Records from a dataset:
(** *** [repr(float)]: the shortest decimal that reads back as the same
    binary64 value *)

(** [2^binade <= |m * 2^e| < 2^(binade+1)] for [m <> 0]. *)
Definition binade (m e : Z) : Z := Z.log2 (Z.abs m) + e.

(** The exponent of the unit in the last place of a binary64 value. *)
Definition ulp_exponent (m e : Z) : Z := Z.max (binade m e - 52) (-1074).

Definition is_pow2 (a : Z) : bool := a =? 2 ^ Z.log2 a.

Definition significand_even (m e : Z) : bool :=
  Z.even (Qfloor (magnitude m e / pow2 (ulp_exponent m e))%Q).

(** Does the decimal [c] read back as [|m * 2^e|]?  It does when it lies
    within half a unit in the last place (a quarter below a power of two),
    the end points included exactly for an even significand. *)
Definition round_trips (m e : Z) (c : Q) : bool :=
  let v := magnitude m e in
  let u := ulp_exponent m e in
  let hi := (v + pow2 (u - 1))%Q in
  let lo := (v - (if is_pow2 (Z.abs m) && (-1022 <? binade m e)%Z
                  then pow2 (u - 2) else pow2 (u - 1)))%Q in
  if significand_even m e
  then Qle_bool lo c && Qle_bool c hi
  else Qlt_bool lo c && Qlt_bool c hi.

(** [floor (log10 q)] for [q > 0], searched downwards from [k]. *)
Fixpoint decimal_exponent (fuel : nat) (k : Z) (q : Q) : Z :=
  match fuel with
  | O => k
  | S f => if Qle_bool (pow10 k) q then k else decimal_exponent f (k - 1) q
  end.

(** The shortest digit string [d] (as an integer) with its power of ten [p]
    such that [d * 10^p] reads back as the value, trying [n], [n+1], ...
    significant digits; of the two [n]-digit neighbours that both read back,
    the nearer one.  Seventeen digits always suffice for a binary64. *)
Fixpoint shortest_digits (fuel : nat) (n : Z) (m e k : Z) : Z * Z :=
  let v := magnitude m e in
  let p := k - n + 1 in
  let lo := Qfloor (v / pow10 p)%Q in
  let c_lo := (inject_Z lo * pow10 p)%Q in
  let c_hi := (inject_Z (lo + 1) * pow10 p)%Q in
  match fuel with
  | O => (lo, p)
  | S f =>
      match round_trips m e c_lo, round_trips m e c_hi with
      | true, true =>
          match Qcompare (v - c_lo)%Q (c_hi - v)%Q with
          | Lt => (lo, p)
          | Gt => (lo + 1, p)
          | Eq => if Z.even lo then (lo, p) else (lo + 1, p)
          end
      | true, false => (lo, p)
      | false, true => (lo + 1, p)
      | false, false => shortest_digits f (n + 1) m e k
      end
  end.

(** Drop trailing zero digits: [d0 * 10^p = d * 10^(p+1)]. *)
Fixpoint strip_zeros (fuel : nat) (d p : Z) : Z * Z :=
  match fuel with
  | O => (d, p)
  | S f => if (d mod 10 =? 0) && negb (d =? 0)
           then strip_zeros f (d / 10) (p + 1) else (d, p)
  end.

Fixpoint zeros (n : nat) : string :=
  match n with O => "" | S n' => String "0"%char (zeros n') end.

(** [repr] of a finite value: positional notation when the decimal point
    falls within [-4 < decpt <= 16], exponent notation otherwise. *)
Definition repr_finite (m e : Z) : string :=
  if m =? 0 then "0.0" else
  let k := decimal_exponent 640 309 (magnitude m e) in
  let '(d, p) := shortest_digits 17 1 m e k in
  let '(d, p) := strip_zeros 17 d p in
  let ds := str_nat d in
  let n := Z.of_nat (String.length ds) in
  let decpt := n + p in
  (if m <? 0 then "-" else "") ++
  (if (decpt <=? -4) || (16 <? decpt) then
     let x := decpt - 1 in
     substring 0 1 ds
       ++ (if 1 <? n then "." ++ substring 1 (Z.to_nat (n - 1)) ds else "")
       ++ "e" ++ (if x <? 0 then "-" else "+")
       ++ (if Z.abs x <? 10 then "0" else "") ++ str_nat (Z.abs x)
   else if decpt <=? 0 then
     "0." ++ zeros (Z.to_nat (- decpt)) ++ ds
   else if decpt <? n then
     substring 0 (Z.to_nat decpt) ds
       ++ "." ++ substring (Z.to_nat decpt) (Z.to_nat (n - decpt)) ds
   else
     ds ++ zeros (Z.to_nat (decpt - n)) ++ ".0").

(** [repr(v)] for a Python [float]. *)
Definition repr (v : float) : string :=
  match v with
  | F_nan => "nan"
  | F_inf negative => if negative then "-inf" else "inf"
  | F_fin m e => repr_finite m e
  end.

End PyFloat.

(** ** The camera SDK as the script sees it ([import pyzed.sl as sl])

    The SDK is closed: the repository holds only the calls.  The data it
    exchanges with the script is given here; what a call does to the session
    and what the sampler answers is modelled from the spec's contracts and
    from the outputs the script records in its comments. *)

Module sl.
Import PyFloat.

Module ERROR_CODE.
(** The script only ever compares a status with [SUCCESS]; the other
    members stand for the SDK's failure codes. *)
Inductive t : Type :=
| SUCCESS
| FAILURE
| CAMERA_NOT_DETECTED
| INVALID_SVO_FILE
| END_OF_SVOFILE_REACHED
| CAMERA_NOT_INITIALIZED.

Definition eqb (a b : t) : bool :=
  match a, b with
  | SUCCESS, SUCCESS | FAILURE, FAILURE
  | CAMERA_NOT_DETECTED, CAMERA_NOT_DETECTED
  | INVALID_SVO_FILE, INVALID_SVO_FILE
  | END_OF_SVOFILE_REACHED, END_OF_SVOFILE_REACHED
  | CAMERA_NOT_INITIALIZED, CAMERA_NOT_INITIALIZED => true
  | _, _ => false
  end.

(** How a status prints inside a tuple; the script's own comment shows
    [(SUCCESS, 709.8384399414062)]. *)
Definition repr (c : t) : string :=
  match c with
  | SUCCESS => "SUCCESS"
  | FAILURE => "FAILURE"
  | CAMERA_NOT_DETECTED => "CAMERA_NOT_DETECTED"
  | INVALID_SVO_FILE => "INVALID_SVO_FILE"
  | END_OF_SVOFILE_REACHED => "END_OF_SVOFILE_REACHED"
  | CAMERA_NOT_INITIALIZED => "CAMERA_NOT_INITIALIZED"
  end.
End ERROR_CODE.

Module RESOLUTION.
Inductive t : Type := HD2K | HD1080 | HD720 | VGA.

(** Modelled from the spec: the pixel size of a resolution tier, as
    (width, height); the script's comment on [get_infos] reads
    [sl::Mat of size [1920,1080]] for [HD1080]. *)
Definition size (r : t) : Z * Z :=
  match r with
  | HD2K => (2208, 1242)
  | HD1080 => (1920, 1080)
  | HD720 => (1280, 720)
  | VGA => (672, 376)
  end.
End RESOLUTION.

Module DEPTH_MODE.
Inductive t : Type := NONE | PERFORMANCE | QUALITY | ULTRA | NEURAL.
End DEPTH_MODE.

Module UNIT.
Inductive t : Type := MILLIMETER | CENTIMETER | METER | INCH | FOOT.
End UNIT.

Module VIEW.
Inductive t : Type := LEFT | RIGHT | DEPTH.
End VIEW.

Module MEASURE.
Inductive t : Type := DEPTH | XYZRGBA.
End MEASURE.

Module TIME_REFERENCE.
Inductive t : Type := IMAGE | CURRENT.
End TIME_REFERENCE.

(** [sl.InitParameters]: a field the script has not assigned is [None]
    (the SDK then uses its own default). *)
Record InitParameters : Type := {
  camera_resolution : option RESOLUTION.t;
  camera_fps : option Z;
  depth_mode : option DEPTH_MODE.t;
  coordinate_units : option UNIT.t
}.

Definition InitParameters_default : InitParameters :=
  {| camera_resolution := None; camera_fps := None;
     depth_mode := None; coordinate_units := None |}.

Definition fully_assigned (p : InitParameters) : bool :=
  match camera_resolution p, camera_fps p, depth_mode p, coordinate_units p with
  | Some _, Some _, Some _, Some _ => true
  | _, _, _, _ => false
  end.

(** [sl.Mat]: the rows of the matrix, top row first; [sl.Mat()] is empty. *)
Definition Mat (P : Type) : Type := list (list P).

Definition Mat_empty {P : Type} : Mat P := [].

Definition get_height {P : Type} (m : Mat P) : Z := Z.of_nat (List.length m).

Definition get_width {P : Type} (m : Mat P) : Z :=
  match m with
  | [] => 0
  | row :: _ => Z.of_nat (List.length row)
  end.

(** Is [m] a matrix of [h] rows of [w] entries each? *)
Definition has_size {P : Type} (m : Mat P) (w h : Z) : bool :=
  (Z.of_nat (List.length m) =? h)
  && forallb (fun row => Z.of_nat (List.length row) =? w) m.

(** The entry of column [x] in row [y]. *)
Definition pixel {P : Type} (m : Mat P) (x y : Z) : option P :=
  if (x <? 0) || (y <? 0) then None
  else match nth_error m (Z.to_nat y) with
       | Some row => nth_error row (Z.to_nat x)
       | None => None
       end.

(** Pixel formats: 4-channel 8-bit (B, G, R, A) for views, one float for
    depth, four floats for the coloured point cloud. *)
Definition U8_C4 : Type := (Z * Z * Z * Z)%type.
Definition F32_C1 : Type := float.
Definition F32_C4 : Type := (float * float * float * float)%type.

(** [sl.Timestamp] *)
Record Timestamp : Type := { milliseconds : Z }.

(** What the four descriptive getters of a [Mat] answer. *)
Record MatInfo : Type := {
  pixel_bytes : Z;
  data_type : string;
  infos : string;
  step_bytes : Z
}.

(** One synchronized bundle: every view and measure of one instant, under
    one capture timestamp. *)
Record Frame : Type := {
  frame_view : VIEW.t -> Mat U8_C4;
  frame_depth : Mat F32_C1;
  frame_xyzrgba : Mat F32_C4;
  frame_timestamp : Timestamp
}.

(** Modelled from the spec: the session life cycle
    Unopened -> Opened -> (Grabbed <-> Grabbed) -> Closed. *)
Inductive SessionState : Type := Unopened | Opened | Grabbed | Closed.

Task directions → From the records above, retype only the lines starting at the line that contains "the end points" and ending at the line that contains "such that [d", both included.

Expected answer →
    the end points included exactly for an even significand. *)
Definition round_trips (m e : Z) (c : Q) : bool :=
  let v := magnitude m e in
  let u := ulp_exponent m e in
  let hi := (v + pow2 (u - 1))%Q in
  let lo := (v - (if is_pow2 (Z.abs m) && (-1022 <? binade m e)%Z
                  then pow2 (u - 2) else pow2 (u - 1)))%Q in
  if significand_even m e
  then Qle_bool lo c && Qle_bool c hi
  else Qlt_bool lo c && Qlt_bool c hi.

(** [floor (log10 q)] for [q > 0], searched downwards from [k]. *)
Fixpoint decimal_exponent (fuel : nat) (k : Z) (q : Q) : Z :=
  match fuel with
  | O => k
  | S f => if Qle_bool (pow10 k) q then k else decimal_exponent f (k - 1) q
  end.

(** The shortest digit string [d] (as an integer) with its power of ten [p]
    such that [d * 10^p] reads back as the value, trying [n], [n+1], ...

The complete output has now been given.